All this new awareness has me re-thinking something else I’ve believed. We built a house on a beautiful golf course lot a couple of years ago. After a few months, it became very clear how I’d die.

Our house sits alongside the fairway of the course’s signature 13th hole. It’s absolutely gorgeous, but approximately 200 yards from the tee box, which means we get more than our fair share of golf balls gifted to us through the ever-popular slice.

Proof of the 900 times I've narrowly escaped death.

Proof of the 900 times I’ve narrowly escaped death.

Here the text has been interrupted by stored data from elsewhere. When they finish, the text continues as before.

Lemma exec_alloc_keeps_bound c a m a' m' p :
  Forall block_ok (head a) -> growth_in_range c a ->
  exec_alloc c a m = Some (a', m', p) -> Forall block_ok (head a').
Proof.
  intros Hok Hg. unfold growth_in_range in Hg.
  destruct c; unfold exec_alloc, after; cbn [request] in Hg.
  - destruct (arena_alloc_aligned _ _ _ _) as [q r] eqn:E.
    apply alloc_aligned_keeps_bound in E as (a1 & -> & H); try assumption.
    intros [= <- _ _]. exact H.
  - destruct (arena_alloc _ _ _) as [q r] eqn:E.
    apply alloc_aligned_keeps_bound in E as (a1 & -> & H); try assumption.
    intros [= <- _ _]. exact H.
  - unfold arena_alloc_zeroed.
    destruct (arena_alloc _ _ _) as [q r] eqn:E.
    apply alloc_aligned_keeps_bound in E as (a1 & -> & H); try assumption.
    destruct (q =? NULL); intros [= <- _ _]; exact H.
  - unfold arena_calloc, arena_alloc_zeroed.
    destruct (arena_alloc _ _ _) as [q r] eqn:E.
    apply alloc_aligned_keeps_bound in E as (a1 & -> & H); try assumption.
    destruct (q =? NULL); intros [= <- _ _]; exact H.
  - unfold arena_realloc.
    destruct ((ptr =? NULL) || (new_size =? 0)).
    { intros [= <- _ _]. assumption. }
    destruct (head a) as [|block rest] eqn:Hh; [discriminate|].
    cbv zeta.
    destruct (arena_alloc _ _ _) as [q r] eqn:E.
    apply alloc_aligned_keeps_bound in E as (a1 & -> & H);
      [| rewrite Hh; assumption | rewrite Hh; assumption].
    destruct (_ =? u64 (buffer block + used block)).
    + destruct (Z.leb_spec (u64 (u64 (ptr - buffer block) + new_size))
                  (capacity block)) as [Hle|_].
      * intros [= <- _ _]. simpl. constructor.
        -- split; [apply u64_range | exact Hle].
        -- exact (Forall_inv_tail Hok).
      * destruct (q =? NULL); intros [= <- _ _]; exact H.
    + destruct (q =? NULL); intros [= <- _ _]; exact H.
  - unfold arena_strdup. destruct str as [s|].
    + destruct (arena_alloc _ _ _) as [q r] eqn:E.
      apply alloc_aligned_keeps_bound in E as (a1 & -> & H); try assumption.
      destruct (q =? NULL); intros [= <- _ _]; exact H.
    + intros [= <- _ _]. assumption.
  - unfold arena_strndup. destruct str as [s|].
    + cbv zeta. destruct (arena_alloc _ _ _) as [q r] eqn:E.
      apply alloc_aligned_keeps_bound in E as (a1 & -> & H); try assumption.
      destruct (q =? NULL); intros [= <- _ _]; exact H.
    + intros [= <- _ _]. assumption.
Qed.
(** Completion calls of the whole run, later turns included. *)
Fixpoint completions (r : Run) : list (option string * JS.t) :=
  match r with
  | Return | Uncaught _ => []
  | Complete err js rest => (err, js) :: completions rest
  | ExtractRequireCalls _ rest | ResolveID _ rest => completions rest
  | NextTick later rest | Deflate _ later rest | Exec _ _ later rest =>
      completions rest ++ completions later
  end.

(** Source texts handed to the require extractor, anywhere in the run. *)
Fixpoint extractions (r : Run) : list string :=
  match r with
  | Return | Uncaught _ => []
  | ExtractRequireCalls src rest => src :: extractions rest
  | Complete _ _ rest | ResolveID _ rest => extractions rest
  | NextTick later rest | Deflate _ later rest | Exec _ _ later rest =>
      extractions rest ++ extractions later
  end.

(** Number of compressions and subprocesses started, anywhere in the run. *)
Fixpoint enrichments (r : Run) : nat :=
  match r with
  | Return | Uncaught _ => 0
  | Complete _ _ rest | ExtractRequireCalls _ rest | ResolveID _ rest =>
      enrichments rest
  | NextTick later rest => enrichments rest + enrichments later
  | Deflate _ later rest | Exec _ _ later rest =>
      S (enrichments rest + enrichments later)
  end.

(** Exceptions that escape, anywhere in the run. *)
Fixpoint uncaught (r : Run) : nat :=
  match r with
  | Return => 0
  | Uncaught _ => 1
  | Complete _ _ rest | ExtractRequireCalls _ rest | ResolveID _ rest =>
      uncaught rest
  | NextTick later rest | Deflate _ later rest | Exec _ _ later rest =>
      uncaught rest + uncaught later
  end.

(** ** Collaborators *)

(** The parts of the host and of the library that the loader calls and
    that decide what it sees: the docblock module, the require extractor,
    the compression routine and the symbol classification tool. Every
    compression is taken to call back and every run of the tool to exit. *)
Record Env : Type := {
  docblock_extract : string → string;
  docblock_parse : string → list (string * string);
  extractRequireCalls : string → list string;
  (* zlib.deflate: the length of the buffer handed to the callback, or
     [None] when the callback receives an error and no buffer *)
  zlib_deflate : string → option nat;
  (* the text the tool at the given command has written by its exit, for
     the given standard input *)
  javelinsymbols : string → string → string
}.
Lemma addProject_appends_witness :
  let w := sample_world [draft] [personal] in
  let input := mkCreateProjectInput "Garden" None None in
  let result := @ProjectStorageService.addProject sample_env input w in
  todoapp_projects (snd result) = [personal; fst result]
  /\ project_color (fst result) = BLUE.
Proof.
  intros w input result. unfold result.
  pose proof (@addProject_appends sample_env input w) as H.
  destruct (@ProjectStorageService.addProject sample_env input w) as [p w'].
  destruct H as (read & Hps & Hsame & _ & _ & _ & Hcolor & _).
  cbn [fst snd]. split; [| exact Hcolor].
  rewrite Hps, Hsame; [reflexivity | discriminate].
Defined.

I became convinced I’d die by a Titleist to the temple (otherwise known as T4). Honestly, it was comforting to finally know how I’d meet my Maker, so I could stop worrying about car accidents and e coli. But then the other day, while floating in the pool—wondering if Kim and Kanye have unintentionally roped themselves into directional names for all the kids—I had an epiphany. I bet a golf ball is actually just going to hit my shin.

Crap.

Why is this bad? Because I’ll endure the worst tibial pain known to humankind—but with zero fanfare. Deep bone bruises don’t kill. They also don’t get you sympathy or time off work—and I’ll still have to worry about the west nile virus. It’ll be such a non-heroic injury.

Someone at work will say, “Hey Beautiful, why you limpin’?” I’ll light up, “Oh, thanks for asking! Get this! I got tagged with a golf ball Saturday—on my shin!” They’ll say, “Oh. Did you know the Xerox color printer is down today?”

Enlightenment is overrated. Some long-held beliefs should be challenged—simply so we’re not all stuck in the dark ages—but others should be clung to, remaining unfettered ’til death do us part.